Dans le Val-d'Oise, à Eaubonne, un directeur d'un Ehpad du groupe Korian fait l'objet d'accusations graves pour abus de faiblesse et détournements financiers. Selon les révélations de France 3, cet homme aurait escroqué près de 200 000 euros en seulement trois ans en abusant de la confiance d'une résidente âgée de 98 ans.
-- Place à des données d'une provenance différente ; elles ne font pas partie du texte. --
(* ===== verification/Prelude.v ===== *)
(** * bootc-load-balancer-controller: a verification development

    ** The program

    The controller runs on each of the two load balancers of a Kubernetes
    cluster.  It watches [LoadBalancerConfig] custom resources; for each it
    renders eleven configuration files (HAProxy, keepalived, floaty, conntrackd,
    NetworkManager, sysctl, firewalld), writes those that changed, reloads the
    services they belong to, and stores the node's status in the custom resource
    ([internal/controller/]).  The same rendering runs once from a YAML file
    ([internal/render/]); [cmd/main.go] chooses between the two.

    ** Layout

    Foundations:
    - [Prelude]: errors ([error], [result]), outcomes (a call returns or panics)
      and the state monad [ST]; [GoStrings], [Order], [Path]: the parts of
      [strings], [strconv], [slices] and [path/filepath] the program uses;
    - [Netip], [NetipText]: [net/netip] (addresses as 128-bit integers with a
      zone mark, prefixes, masking, order) with the parsers and printers of IPv4
      and IPv6 text; [NetipRoundtrip]: what is printed is read back; [Sha256]:
      [crypto/sha256];
    - [Template], [TemplateFacts]: [text/template] as far as the templates need
      it; [Templates]: the embedded files, byte for byte, [ParseFS] and
      [renderTemplate] ([template.go]); [Fuel]: its recursions end;
    - [GoHeap]: memory with pointers, slices and maps, for the deep copies.

    The program, one file per source file or part of it:
    - [Types] ([api/v1alpha1/loadbalancerconfig_types.go]), [Reconciler] (the
      configuration of the reconciler and the small structs), [DeepCopy]
      ([zz_generated.deepcopy.go]; the generated methods over a heap, the only
      part where objects have addresses);
    - [Vip] ([vip.go]), [Network] ([network.go]), [Keepalived] ([keepalived.go],
      [conntrackd.go]), [Haproxy] ([haproxy.go]), [NetworkManager]
      ([network_manager.go], [firewalld.go]), [Service] ([service.go]);
    - [WriteConfig] ([write_config.go] and [CompareAndWrite]), [Reconcile]
      ([loadbalancerconfig_controller.go]), [Handlers] (the two event handlers
      and [Filter]), [Setup] ([SetupWithManager], [groupversion_info.go] and the
      registration of the kinds), [RenderFile] ([internal/render/render.go]),
      [Main] ([cmd/main.go]: flags, server options, scheme, the choice of mode and
      the calls to the manager).

    Specifications, from one file to the whole installation:
    - [Jobs], [JobFacts]: [ReconcileLBConfig] as a sequence of eleven jobs;
    - [Deployment]: what is deployed for each file (the digest recorded for it as
      long as the file is intact) and the abstract operation [deploy];
    - [Slots]: the run of a node, file by file;
    - [Desired]: the schema's constraints ([valid_Spec]), the site of a node, and
      [desired], the text each file should have, written without the code;
    - [System]: all nodes, their disks and the stored custom resource, with
      accepted, rejected and panicking runs on faultless, stable hosts, runs on any
      other host, edits of the spec, changes of credentials and damage to files as
      the labelled steps of a relation; [fetched], [commit] say how a run sees and
      updates what is stored.  A clean history has no rejected update, no panic and
      no run on a faulty or unstable host;
    - [Fleet]: the abstract fleet (for each node the contents it vouches for and
      the digests stored for it), with a function for what a run installs or
      writes out;
    - [Outage]: the count of calls only grows, and what a run leaves when the
      cluster's interface is lost in its middle.

    Interfaces to what is not the program:
    - [Host] ([Host.v]): the routing table, the interfaces, command execution,
      the Kubernetes client and the faults of the file system, each indexed by
      the number of the call, so that the same question may be answered
      differently later.  [World] is the state: files with their modes,
      directories, the custom resource being worked on, and the log of commands
      and status updates.  [NoFaults] and [StableHost] say that no system call
      fails and that answers do not change; theorems name them where they need
      them, and hold for any host otherwise;
    - [MapIter] (the order of Go maps) and [Multierr] ([Interfaces]), [Digest]
      ([Host.v]; [Sha256.sha256] is the instance the program uses), [Yaml]
      ([RenderFile]), [MainEnv] ([Main]), [ControllerRuntime] ([Setup]: how
      watches, predicates and handlers are called), [ForeignTypes] and
      [ForeignCopies] ([DeepCopy]: the types of other packages and their deep
      copies), [RangeOrder] ([GoHeap]).

    A nil pointer or map is [None]; a nil dereference is the outcome [Panic],
    which keeps the effects made before it.  The pointers in the status map are
    modelled by writing through to the map ([put_node_status]).

    ** What is proved

    - [VipFacts]: the address lists are exactly the addresses of the
      configuration, sorted, without duplicates (as addresses and as texts),
      independent of map order, and can be read back from the files; the
      addresses of the pair lie inside the cluster network and differ.
    - [WriteFacts], [FileNames]: what [CompareAndWrite] leaves on disk and in the
      status on every branch; that it is local, idempotent and repairs what was
      edited behind its back; that managed files never share a path; and the case
      where it loses an update.  [in_sync] is the invariant it establishes.
    - [Jobs], [JobFacts]: [ReconcileLBConfig] equals its jobs (service, file,
      mode, rendering); renderings change nothing and depend on the spec only.
    - [Faults]: what a write that fails anywhere can leave, and when the next run
      completes it.
    - [Deployment]: [ReconcileLBConfig] refines [deploy].
    - [Desired]: every rendering is the specified text; a first run installs
      everything; the status sent satisfies the schema.
    - [System]: after any clean history an error-free run leaves what is rendered;
      a run completes; after a clean history and under fair, calm conditions a node
      comes to rest with the content that is rendered for it; and the history in
      which a rejected update leaves a stale file.
    - [Fleet]: step by step, the fleet is the abstract fleet.
    - [ReconcileFacts], [Convergence]: isolation of errors, exactly the services
      of stale files are reloaded, convergence of repeated runs, the status that
      is sent; the inputs on which the controller panics, the forgotten reload
      failure.  [Outage]: the emptied conntrackd file.
    - [TemplateFacts]: which embedded file a directory and a name lead to.
    - [Rendered], [RenderTheorems]: the exact text of every file for all inputs,
      the errors on the others, and how the files of a pair and the files that
      list public addresses relate.
    - [DeepCopy]: a copy is the same object and shares no memory.
    - [Network], [Handlers], [Setup], [RenderFile], [Main] carry their own
      theorems: which events lead to which requests, how the manager is
      configured and called, what start-up accepts.
    - [Sample], [Witnesses], [FleetSample] and [CopySample] apply the theorems to
      the installation of [examples/openshift-cloudscale.yaml].

    ** Bounds

    Fuel occurs in the template lexer and parser (the length of the text), in the
    path matcher (the length of pattern and name) and nowhere else; [Fuel] proves
    that it never runs out, and the embedded templates are proved to parse
    ([templates_parse]).

    ** Not modelled

    In the file system: permissions, links, paths that are directories, and the
    partial effects of a failing [MkdirAll] or [OpenFile] (a failing write leaves
    a prefix).  Logging and printing, with the options of the logger; what
    interpolated values add to error messages.  The controller runtime and its
    work queue are an interface (rate limiting is recorded, not run); the API
    server stores what an accepted update sends and neither merges nor normalises
    it (a conflict is a rejected update).  The fields of Kubernetes objects the
    program does not read.  Actions of [text/template] that no embedded template
    uses are errors.  Test code is not modelled. *)

From stdpp Require Export base tactics option list gmap sets strings pretty.
From stdpp Require Export sorting.

#[global] Set Default Goal Selector "!".
#[global] Set Warnings "-clear-no-such-hyp,-register-all".

(** ** Errors

    A Go [error] is the chain of its messages.  [Errorf m] is a leaf error
    ([errors.New] or [fmt.Errorf] without [%w]); [Wrapf m e] is
    [fmt.Errorf("m: %w", e)].  The arguments that other verbs interpolate
    into a message are not recorded. *)
Inductive error : Type :=
| Errorf (msg : string)
| Wrapf (msg : string) (cause : error).

#[export] Instance error_eq_dec : EqDecision error.
Proof. solve_decision. Defined.

(** A Go function of type [func(...) (A, error)] whose callers only look at
    the value when the error is [nil]. *)
Inductive result (A : Type) : Type :=
| Ok (a : A)
| Err (e : error).
Arguments Ok {A} a.
Arguments Err {A} e.

#[export] Instance result_ret : MRet result := λ _ a, Ok a.
#[export] Instance result_bind : MBind result := λ _ _ f r,
  match r with Ok a => f a | Err e => Err e end.

(** [if err != nil { return fmt.Errorf("msg: %w", err) }] *)
Definition wrap {A : Type} (msg : string) (r : result A) : result A :=
  match r with Ok a => Ok a | Err e => Err (Wrapf msg e) end.

Definition is_ok {A : Type} (r : result A) : bool :=
  match r with Ok _ => true | Err _ => false end.

(** ** Outcomes and the state monad

    A call either returns or panics (nil dereference); either way the changes
    it made to the state before that point stay. *)
Inductive outcome (A : Type) : Type :=
| Done (a : A)
| Panic (why : string).
Arguments Done {A} a.
Arguments Panic {A} why.

Definition ST (S A : Type) : Type := S → outcome A * S.

#[export] Instance ST_ret {S : Type} : MRet (ST S) := λ _ a s, (Done a, s).
#[export] Instance ST_bind {S : Type} : MBind (ST S) := λ _ _ f m s,
  match m s with
  | (Done a, s') => f a s'
  | (Panic why, s') => (Panic why, s')
  end.

Definition panic {S A : Type} (why : string) : ST S A := λ s, (Panic why, s).
Definition gets {S A : Type} (f : S → A) : ST S A := λ s, (Done (f s), s).
Definition modify {S : Type} (f : S → S) : ST S unit := λ s, (Done tt, f s).

(** ** Evaluation

    Close a closed equation by the virtual machine, without printing the value. *)
Ltac vm_refl := lazymatch goal with |- ?a = _ => vm_cast_no_check (eq_refl a) end.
Le directeur, bien apprécié de tous, avait réussi à gagner la confiance de la vieille dame, lui faisant signer une procuration sur ses comptes bancaires. Grâce à ce document, il aurait détourné des sommes significatives, suscitant l'indignation des familles des autres pensionnaires. "Je ne peux pas croire qu'il ait pu faire cela. Il avait tant de qualités humaines", témoigne une proche. Une autre ajoute : "C'est inacceptable, surtout envers une personne vulnérable. Il a trahi la confiance qu'elle lui avait donnée."
Un passé sombre
Selon l'enquête, l'escroquerie a été découverte grâce à l'alerte d'un conseiller bancaire de la victime. Le directeur, dont le nom n'a pas été divulgué, a également été légataire de plusieurs contrats d'assurance-vie, augmentant le montant total de l'argent détourné. Pour la société Korian, ces événements, s'ils sont confirmés, sont “profondément choquants” et ternissent leur réputation.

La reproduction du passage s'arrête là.